[About this exercise] Lines in the entries below where the word "listener" shows up should each be copied.
##### Recorded information
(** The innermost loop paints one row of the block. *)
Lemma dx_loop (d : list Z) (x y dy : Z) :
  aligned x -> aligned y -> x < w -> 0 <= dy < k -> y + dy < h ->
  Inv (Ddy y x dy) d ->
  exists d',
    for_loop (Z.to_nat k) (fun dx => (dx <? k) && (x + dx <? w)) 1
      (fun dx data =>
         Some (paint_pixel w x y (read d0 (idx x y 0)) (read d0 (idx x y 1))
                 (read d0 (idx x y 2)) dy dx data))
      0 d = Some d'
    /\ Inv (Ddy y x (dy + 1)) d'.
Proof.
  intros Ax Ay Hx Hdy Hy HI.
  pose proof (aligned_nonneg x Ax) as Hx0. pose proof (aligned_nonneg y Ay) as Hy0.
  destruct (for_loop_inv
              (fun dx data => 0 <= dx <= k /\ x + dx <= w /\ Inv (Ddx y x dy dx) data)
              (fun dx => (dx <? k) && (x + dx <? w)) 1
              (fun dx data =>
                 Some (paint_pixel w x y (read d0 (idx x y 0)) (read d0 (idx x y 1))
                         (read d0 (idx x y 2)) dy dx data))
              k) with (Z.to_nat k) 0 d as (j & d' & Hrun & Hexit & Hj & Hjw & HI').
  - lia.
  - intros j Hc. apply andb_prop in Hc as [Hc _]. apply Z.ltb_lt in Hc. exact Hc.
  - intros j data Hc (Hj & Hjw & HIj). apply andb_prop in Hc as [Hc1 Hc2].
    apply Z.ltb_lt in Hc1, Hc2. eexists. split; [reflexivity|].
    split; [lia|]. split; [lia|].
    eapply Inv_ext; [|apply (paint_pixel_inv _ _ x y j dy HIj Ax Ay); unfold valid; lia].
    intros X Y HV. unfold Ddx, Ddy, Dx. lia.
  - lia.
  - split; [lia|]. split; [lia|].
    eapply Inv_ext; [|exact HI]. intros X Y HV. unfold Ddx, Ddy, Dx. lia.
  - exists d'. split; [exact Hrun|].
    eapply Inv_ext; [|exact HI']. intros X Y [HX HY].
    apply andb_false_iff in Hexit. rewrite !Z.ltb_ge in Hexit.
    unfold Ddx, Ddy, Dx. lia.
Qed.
##########
##### Recorded information
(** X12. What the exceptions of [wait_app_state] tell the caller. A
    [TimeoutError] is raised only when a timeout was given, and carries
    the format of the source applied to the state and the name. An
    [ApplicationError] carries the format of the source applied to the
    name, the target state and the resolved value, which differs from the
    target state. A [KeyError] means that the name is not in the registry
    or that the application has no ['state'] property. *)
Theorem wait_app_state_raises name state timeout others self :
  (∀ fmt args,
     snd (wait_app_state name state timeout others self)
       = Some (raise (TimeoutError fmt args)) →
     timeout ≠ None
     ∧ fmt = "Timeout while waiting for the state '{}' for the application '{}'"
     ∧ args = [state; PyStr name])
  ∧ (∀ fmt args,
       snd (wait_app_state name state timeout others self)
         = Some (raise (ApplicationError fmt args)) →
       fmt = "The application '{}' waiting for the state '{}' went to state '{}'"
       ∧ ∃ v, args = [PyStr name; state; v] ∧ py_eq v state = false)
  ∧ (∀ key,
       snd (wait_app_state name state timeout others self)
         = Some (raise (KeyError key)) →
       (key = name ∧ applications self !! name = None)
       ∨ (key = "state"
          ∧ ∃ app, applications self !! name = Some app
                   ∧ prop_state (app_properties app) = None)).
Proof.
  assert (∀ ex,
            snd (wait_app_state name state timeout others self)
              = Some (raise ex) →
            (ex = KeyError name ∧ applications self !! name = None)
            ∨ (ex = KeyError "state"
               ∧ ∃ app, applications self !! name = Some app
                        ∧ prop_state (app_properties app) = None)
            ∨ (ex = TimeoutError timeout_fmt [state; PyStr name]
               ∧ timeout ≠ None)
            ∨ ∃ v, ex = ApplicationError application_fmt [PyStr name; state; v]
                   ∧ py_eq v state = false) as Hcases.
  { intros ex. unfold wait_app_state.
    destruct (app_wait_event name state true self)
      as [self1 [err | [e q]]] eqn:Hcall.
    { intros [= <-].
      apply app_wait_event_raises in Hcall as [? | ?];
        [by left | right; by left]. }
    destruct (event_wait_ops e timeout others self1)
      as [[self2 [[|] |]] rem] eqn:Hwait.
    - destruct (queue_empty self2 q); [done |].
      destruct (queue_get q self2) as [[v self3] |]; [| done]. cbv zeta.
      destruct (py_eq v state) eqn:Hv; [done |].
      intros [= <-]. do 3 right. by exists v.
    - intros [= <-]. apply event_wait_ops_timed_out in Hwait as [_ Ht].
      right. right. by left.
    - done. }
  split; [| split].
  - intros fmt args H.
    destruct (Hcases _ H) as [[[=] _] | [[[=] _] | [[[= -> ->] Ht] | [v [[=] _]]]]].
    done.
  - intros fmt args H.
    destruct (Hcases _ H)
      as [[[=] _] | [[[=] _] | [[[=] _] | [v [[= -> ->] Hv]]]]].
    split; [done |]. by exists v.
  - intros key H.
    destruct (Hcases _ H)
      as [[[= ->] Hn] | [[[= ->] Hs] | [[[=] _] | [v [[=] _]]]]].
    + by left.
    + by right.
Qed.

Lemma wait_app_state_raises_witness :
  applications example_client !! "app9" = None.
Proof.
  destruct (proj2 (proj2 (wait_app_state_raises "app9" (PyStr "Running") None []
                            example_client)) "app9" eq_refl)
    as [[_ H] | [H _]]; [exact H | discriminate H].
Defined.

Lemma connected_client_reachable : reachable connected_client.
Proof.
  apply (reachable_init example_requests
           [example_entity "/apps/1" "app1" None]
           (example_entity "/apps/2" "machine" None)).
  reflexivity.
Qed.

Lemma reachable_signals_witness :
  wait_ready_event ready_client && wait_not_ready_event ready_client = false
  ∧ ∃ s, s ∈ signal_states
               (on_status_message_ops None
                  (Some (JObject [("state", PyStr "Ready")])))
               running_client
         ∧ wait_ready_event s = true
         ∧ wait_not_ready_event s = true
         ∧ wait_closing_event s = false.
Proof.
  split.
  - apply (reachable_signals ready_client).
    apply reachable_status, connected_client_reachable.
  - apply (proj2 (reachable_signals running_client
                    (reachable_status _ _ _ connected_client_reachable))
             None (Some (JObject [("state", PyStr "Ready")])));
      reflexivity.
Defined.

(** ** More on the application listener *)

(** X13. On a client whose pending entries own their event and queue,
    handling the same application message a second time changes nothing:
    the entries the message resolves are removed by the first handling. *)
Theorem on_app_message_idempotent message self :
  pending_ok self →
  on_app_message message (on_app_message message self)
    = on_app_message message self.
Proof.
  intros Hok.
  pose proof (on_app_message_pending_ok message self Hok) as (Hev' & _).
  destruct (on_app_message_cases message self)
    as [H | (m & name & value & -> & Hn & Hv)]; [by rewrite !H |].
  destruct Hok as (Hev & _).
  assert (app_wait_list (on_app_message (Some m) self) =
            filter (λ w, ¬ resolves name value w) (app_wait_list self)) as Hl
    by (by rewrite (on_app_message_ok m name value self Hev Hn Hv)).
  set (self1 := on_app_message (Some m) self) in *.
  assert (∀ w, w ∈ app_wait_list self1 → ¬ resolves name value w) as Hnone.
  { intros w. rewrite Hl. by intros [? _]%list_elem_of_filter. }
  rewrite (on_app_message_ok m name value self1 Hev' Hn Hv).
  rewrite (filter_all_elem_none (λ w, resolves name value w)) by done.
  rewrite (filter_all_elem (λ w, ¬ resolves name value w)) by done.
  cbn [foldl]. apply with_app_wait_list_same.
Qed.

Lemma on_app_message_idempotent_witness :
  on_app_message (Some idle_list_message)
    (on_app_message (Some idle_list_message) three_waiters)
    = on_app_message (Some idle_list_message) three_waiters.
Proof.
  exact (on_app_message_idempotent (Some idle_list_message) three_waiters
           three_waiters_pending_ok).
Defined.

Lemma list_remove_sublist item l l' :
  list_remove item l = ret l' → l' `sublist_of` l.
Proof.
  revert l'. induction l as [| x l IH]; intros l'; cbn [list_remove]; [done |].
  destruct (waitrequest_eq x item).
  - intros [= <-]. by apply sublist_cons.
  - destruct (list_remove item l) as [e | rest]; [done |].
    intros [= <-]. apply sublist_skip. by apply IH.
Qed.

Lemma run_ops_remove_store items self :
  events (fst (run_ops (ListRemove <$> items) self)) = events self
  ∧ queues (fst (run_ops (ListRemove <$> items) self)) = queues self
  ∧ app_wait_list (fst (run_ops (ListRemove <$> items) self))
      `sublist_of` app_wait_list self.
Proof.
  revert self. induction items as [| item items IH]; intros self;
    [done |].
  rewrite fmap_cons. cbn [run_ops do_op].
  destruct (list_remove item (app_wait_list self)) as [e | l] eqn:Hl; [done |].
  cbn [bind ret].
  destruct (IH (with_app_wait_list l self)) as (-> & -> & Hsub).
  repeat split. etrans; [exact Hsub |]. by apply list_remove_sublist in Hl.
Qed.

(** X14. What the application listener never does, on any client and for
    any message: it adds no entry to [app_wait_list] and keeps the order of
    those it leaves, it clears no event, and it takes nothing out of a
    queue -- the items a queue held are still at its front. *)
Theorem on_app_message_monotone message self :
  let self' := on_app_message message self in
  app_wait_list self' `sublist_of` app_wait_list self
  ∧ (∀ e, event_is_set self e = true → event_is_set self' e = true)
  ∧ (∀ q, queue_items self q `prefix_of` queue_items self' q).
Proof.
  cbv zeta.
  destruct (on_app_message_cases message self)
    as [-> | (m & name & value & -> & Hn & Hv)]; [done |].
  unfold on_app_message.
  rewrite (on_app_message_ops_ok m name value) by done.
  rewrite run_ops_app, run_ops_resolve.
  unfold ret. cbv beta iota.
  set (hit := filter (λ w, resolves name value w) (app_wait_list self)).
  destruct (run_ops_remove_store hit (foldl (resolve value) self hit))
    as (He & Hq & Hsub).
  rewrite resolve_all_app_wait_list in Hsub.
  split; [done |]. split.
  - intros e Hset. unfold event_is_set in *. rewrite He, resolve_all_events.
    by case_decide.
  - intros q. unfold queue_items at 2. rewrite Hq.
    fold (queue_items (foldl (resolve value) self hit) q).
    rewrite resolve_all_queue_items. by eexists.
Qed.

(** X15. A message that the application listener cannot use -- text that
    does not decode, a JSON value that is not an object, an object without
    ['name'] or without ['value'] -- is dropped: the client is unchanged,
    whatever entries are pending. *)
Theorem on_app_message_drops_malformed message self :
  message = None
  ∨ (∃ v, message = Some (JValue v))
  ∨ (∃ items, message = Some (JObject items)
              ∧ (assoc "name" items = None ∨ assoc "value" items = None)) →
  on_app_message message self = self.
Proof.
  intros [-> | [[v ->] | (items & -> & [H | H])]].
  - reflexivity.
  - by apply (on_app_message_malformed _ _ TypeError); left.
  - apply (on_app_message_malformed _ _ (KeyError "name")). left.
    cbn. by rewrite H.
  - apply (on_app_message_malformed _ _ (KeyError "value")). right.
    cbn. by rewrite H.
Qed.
##########
[Result of the task]
(** ** More on the application listener *)
(** X14. What the application listener never does, on any client and for
(** X15. A message that the application listener cannot use -- text that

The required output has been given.